The news was welcomed by the market, with Lamelius shares falling 0.9% to $1.075.
Prices for mining contractors have risen “significantly” since the completion of the project’s scoping study in January 2021, according to Ramelius’ statement to the ASX on Monday, with higher estimated operating costs leading to cutoffs. The grade has increased and the overall pit has become smaller. .
A pre-feasibility study of the company’s project estimated a total maintenance cost of A$1,977 per ounce, a 28% increase from the scoping study’s estimate of US$1,540 per ounce.
The price of gold rose 13% to A$2,600 per ounce from the base price in the scoping study of A$2,300 per ounce, but the company said it was still outpaced by higher operating and capital costs. I said that there is.
CEO Mark Zeptner told investors that the company will continue to focus on providing cash flow from its current operations.
“Lamelius has many development options elsewhere in its portfolio and will instead consider deploying capital in those directions for better financial returns at a later date.”
The board has decided to put the project on hold, but the environmental permit will allow for a quick restart in a low-cost/high-gold-price environment in the future.

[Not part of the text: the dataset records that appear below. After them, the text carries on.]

Fixpoint parse_mappings (file : string -> FileInfo) (processed_paths : gset string) (st : SiteIds)
    (mappings : list MapRange) : outcome (list MutationSite * SiteIds) :=
  match mappings with
  | [] => mret ([], st)
  | mapping :: mappings =>
      path ← unwrap (mr_pathname mapping);
      let f := file path in
      if negb (fi_exists f) then parse_mappings file processed_paths st mappings
      else if fi_has_stackmap f
      then
        if bool_decide (path ∈ processed_paths) then parse_mappings file processed_paths st mappings
        else
          let processed_paths := {[ path ]} ∪ processed_paths in
          e_type ← unwrap (fi_elf f);
          stack_maps ← unwrap (fi_stack_maps f);
          pps ← sites_of_maps mapping e_type st stack_maps;
          rest ← parse_mappings file processed_paths pps.2 mappings;
          mret (pps.1 ++ rest.1, rest.2)
      else parse_mappings file processed_paths st mappings
  end.

Definition parse_file_backed_mappings (file : string -> FileInfo) (st : SiteIds) (mappings : list MapRange)
    : outcome (list MutationSite * SiteIds) :=
  parse_mappings file ∅ st mappings.

(** The executable mappings with a file. *)
Fixpoint exec_mappings (mappings : list MapRange) : outcome (list MapRange) :=
  match mappings with
  | [] => mret []
  | e :: mappings =>
      x ← MapRange_is_exec e;
      rest ← exec_mappings mappings;
      mret (if x && bool_decide (is_Some (mr_pathname e)) then e :: rest else rest)
  end.
(* ===== verification/Agent.v ===== *)
(** * The agent

    The part of the generator the compiler pass links into the fuzzed program
    ([generator/agent/src/agent.rs]): it installs the mutations of the shared cache
    into the patch points of the program ([sync_mutations]), runs the program in a
    forked child ([run]) and answers the messages of the scheduler
    ([process_messages]). *)

From S2P Require Import Prelude Bytes MutationCacheEntry MutationCacheContent MutationCache Messages Trace MutationSite Dwarf X86 Jit JitStub JitPatch.

(** ** Process status ([libc]) *)

Definition WIFEXITED (status : Z) : bool := Z.land status 0x7f =? 0.
Definition WEXITSTATUS (status : Z) : Z := Z.land (Z.shiftr status 8) 0xff.
Definition WTERMSIG (status : Z) : Z := Z.land status 0x7f.
(** [((status & 0x7f) + 1) as i8 >> 1 > 0] *)
Definition WIFSIGNALED (status : Z) : bool :=
  let b := Z.land status 0x7f + 1 in
  0 <? Z.shiftr (if b <? 128 then b else b - 256) 1.

Section agent.
Context `{L : EntryLayout} `{CL : ContentLayout} `{!StackMapRecords} `{!StubLayout}.
Context (mprotect : list MapRange -> Z -> Z -> PermsConfig -> option (list MapRange)).
Context (ks_asm : string -> option (list Z)).
(** The address of the data of the cache in the agent, and of [__tracing_cb]. *)
Context (cache_data tracing_cb : Z).

Record Agent := mk_agent {
  ag_mutation_cache : MutationCache;
  ag_jit : Jit;
  ag_process : Process;
  ag_trace_map : TraceMap;
}.

(** An entry of the cache and its address. *)
Record EntryRef := mk_ref { er_ptr : Z; er_entry : MutationCacheEntry }.

Definition entry_refs (mc : MutationCache) : list EntryRef :=
  (fun off => mk_ref (cache_data + Z.of_nat off) (entry_ref (mc_content mc) off)) <$> Content_entries_raw (mc_content mc).

Abbreviation er_vma r := (Entry_vma (er_entry r)).
Abbreviation traced r := (Entry_is_flag_set (er_entry r) Flag_TracingEnabled).

(** ** [sync_mutations] *)

Fixpoint snapshot_all (j : Jit) (p : Process) (entries : list EntryRef) : outcome Jit :=
  match entries with
  | [] => mret j
  | r :: entries => j ← snapshot_patch_point j p (er_entry r); snapshot_all j p entries
  end.

(** The mutation stub, when the entry has a mask; [None] when the JIT refuses it. *)
Definition mutation_callables (j : Jit) (p : Process) (r : EntryRef)
    : outcome (option (list FunctionInstance) * Jit * Process) :=
  if (0 <? Entry_msk_len (er_entry r))%nat
  then
    mutation_stub ← gen_mutation (er_entry r) (er_ptr r);
    match mutation_stub with
    | Ok e => s ← Jit_allocate mprotect ks_asm j p e; mret (Some [s.1.1], s.1.2, s.2)
    | Err (UnsupportedMutation _) => mret (None, j, p)
    end
  else mret (Some [], j, p).

(** The tracing stub, when tracing was requested. *)
Definition tracing_callables (j : Jit) (p : Process) (tm : TraceMap) (r : EntryRef)
    : outcome (list FunctionInstance * Jit * Process * TraceMap) :=
  if traced r
  then
    let id := Entry_id (er_entry r) in
    tracing_stub ← gen_call tracing_cb [Arg_Constant id] true (Some GENERAL_PURPOSE_REGISTERS);
    s ← Jit_allocate mprotect ks_asm j p tracing_stub;
    mret ([s.1.1], s.1.2, s.2, alloc_slot tm id)
  else mret ([], j, p, tm).

(** Generate the call to a function and write it into a patch point. *)
Definition write_patch_point (p : Process) (to : FunctionInstance) (vma : Z) : outcome Process :=
  to_vma ← FunctionInstance_vma to;
  patchpoint_stub ← gen_call to_vma [] false None;
  f ← Jit_assemble ks_asm patchpoint_stub;
  w ← FunctionInstance_write f p vma;
  mret w.2.

Definition install (j : Jit) (p : Process) (callables : list FunctionInstance) (vma : Z) : outcome (Jit * Process) :=
  match callables with
  | [] => mret (j, p)
  | [f] => p ← write_patch_point p f vma; mret (j, p)
  | _ =>
      multiplexer ← gen_call_multiplexer callables;
      s ← Jit_allocate mprotect ks_asm j p multiplexer;
      let '(multiplexer, j, p) := s in
      p ← write_patch_point p multiplexer vma;
      mret (j, p)
  end.

(** The body of the loop over the entries. *)
Definition sync_entry (j : Jit) (p : Process) (tm : TraceMap) (r : EntryRef) : outcome (Jit * Process * TraceMap) :=
  _ ← assert_that (traced r || (0 <? Entry_msk_len (er_entry r))%nat);
  s ← mutation_callables j p r;
  let '(callables, j, p) := s in
  match callables with
  | None => mret (j, p, tm)
  | Some callables =>
      s ← tracing_callables j p tm r;
      let '(tracing, j, p, tm) := s in
      s ← install j p (callables ++ tracing) (er_vma r);
      mret (s.1, s.2, tm)
  end.

Fixpoint sync_entries (j : Jit) (p : Process) (tm : TraceMap) (entries : list EntryRef)
    : outcome (Jit * Process * TraceMap) :=
  match entries with
  | [] => mret (j, p, tm)
  | r :: entries => s ← sync_entry j p tm r; sync_entries s.1.1 s.1.2 s.2 entries
  end.

(** The entries that are not disabled. *)
Definition enabled_refs (mc : MutationCache) : list EntryRef :=
  List.filter (fun r => negb (Entry_is_flag_set (er_entry r) Flag_Disable)) (entry_refs mc).

Definition sync_mutations (munmap_ok : bool) (a : Agent) : outcome Agent :=
  let entries := enabled_refs (ag_mutation_cache a) in
  let vmas : gset Z := list_to_set ((fun r => er_vma r) <$> entries) in
  _ ← assert_that (size vmas =? length entries)%nat;
  s ← Jit_reset mprotect (ag_jit a) (ag_process a);
  let '(j, p) := s in
  tm ← reset munmap_ok (ag_trace_map a);
  p ← mark_all mprotect true ((fun r => er_vma r) <$> entries) p;
  j ← snapshot_all j p entries;
  s ← sync_entries j p tm entries;
  let '(j, p, tm) := s in
  p ← mark_mappings_rx mprotect j p;
  p ← mark_all mprotect false ((fun r => er_vma r) <$> entries) p;
  mret (mk_agent (ag_mutation_cache a) j p tm).

(** ** [run] *)

(** What happens in the forked child: its pid, the messages the hooks of the program
    send ([__ft_after_listen], [__ft_after_bind], [__ft_after_connect]), the patch
    points that report a hit, and the status [waitpid] returns. *)
Inductive ChildMessage := CM_AfterListen | CM_AfterBind | CM_AfterConnect.
Record ChildRun := mk_child_run {
  cr_pid : Z; cr_messages : list ChildMessage; cr_hits : list Z; cr_status : Z;
}.

(** The messages of the agent, [AfterConnect] included. *)
Inductive AgentMessage :=
| AM_Hello (m : HelloMessage)
| AM_Ok (m : OkMessage)
| AM_ChildPid (m : ChildPid)
| AM_Hook (m : ChildMessage)
| AM_TracePointStat (m : TracePointStat)
| AM_Terminated (m : TerminatedMessage).

Definition status_exit_code (child_status : Z) : outcome Z :=
  if WIFEXITED child_status then mret (WEXITSTATUS child_status)
  else if WIFSIGNALED child_status then mret (- WTERMSIG child_status)
  else Panic.

(** The parent's part of [run], with the messages of child and parent in the order
    they are sent: the parent sends its own after the child terminated. *)
Definition run (mmap_ok : bool) (a : Agent) (child : ChildRun) : outcome (Agent * list AgentMessage) :=
  tm ← finalize mmap_ok (ag_trace_map a);
  let hit := child_run tm (cr_hits child) in
  exit_code ← status_exit_code (cr_status child);
  let terminated_msg := mk_terminated (term_header TerminatedMessage_default) exit_code
                          (is_timeout TerminatedMessage_default) in
  s ← postprocess_trace_map
        (mk_trace_map (tm_data hit) (tm_len_bytes tm) (tm_allocated_slots tm) (tm_total_hits tm));
  mret (mk_agent (ag_mutation_cache a) (ag_jit a) (ag_process a) s.2,
        AM_ChildPid (ChildPid_new (cr_pid child)) :: (AM_Hook <$> cr_messages child)
        ++ (AM_TracePointStat <$> s.1) ++ [AM_Terminated terminated_msg]).

(** One iteration of [process_messages] in the parent. *)
Definition process_message (munmap_ok mmap_ok : bool) (child : ChildRun) (a : Agent) (new_msg : ReceivableMessages)
    : outcome (Agent * list AgentMessage) :=
  match new_msg with
  | RM_SyncMutations _ =>
      a ← sync_mutations munmap_ok a;
      mret (a, [AM_Ok (HeaderOnly_default MsgIdOk)])
  | RM_RunMessage _ => run mmap_ok a child
  | _ => Panic
  end.
End agent.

“Edna May’s ounces are not lost, but if financial gains don’t meet our hurdles, we won’t mine them just to fill our production profile,” he declared Monday. .
“But by completing the permit, the company maintains its voluntariness,” Zeptner said.
The company said it did not include the Edna May Stage 3 project, leaving its three-year production outlook unchanged.
“While the PFS remains unfinished, environmental permitting work will allow for a rapid reopening in a low-cost/high-gold-price environment in the future,” Lamelius said.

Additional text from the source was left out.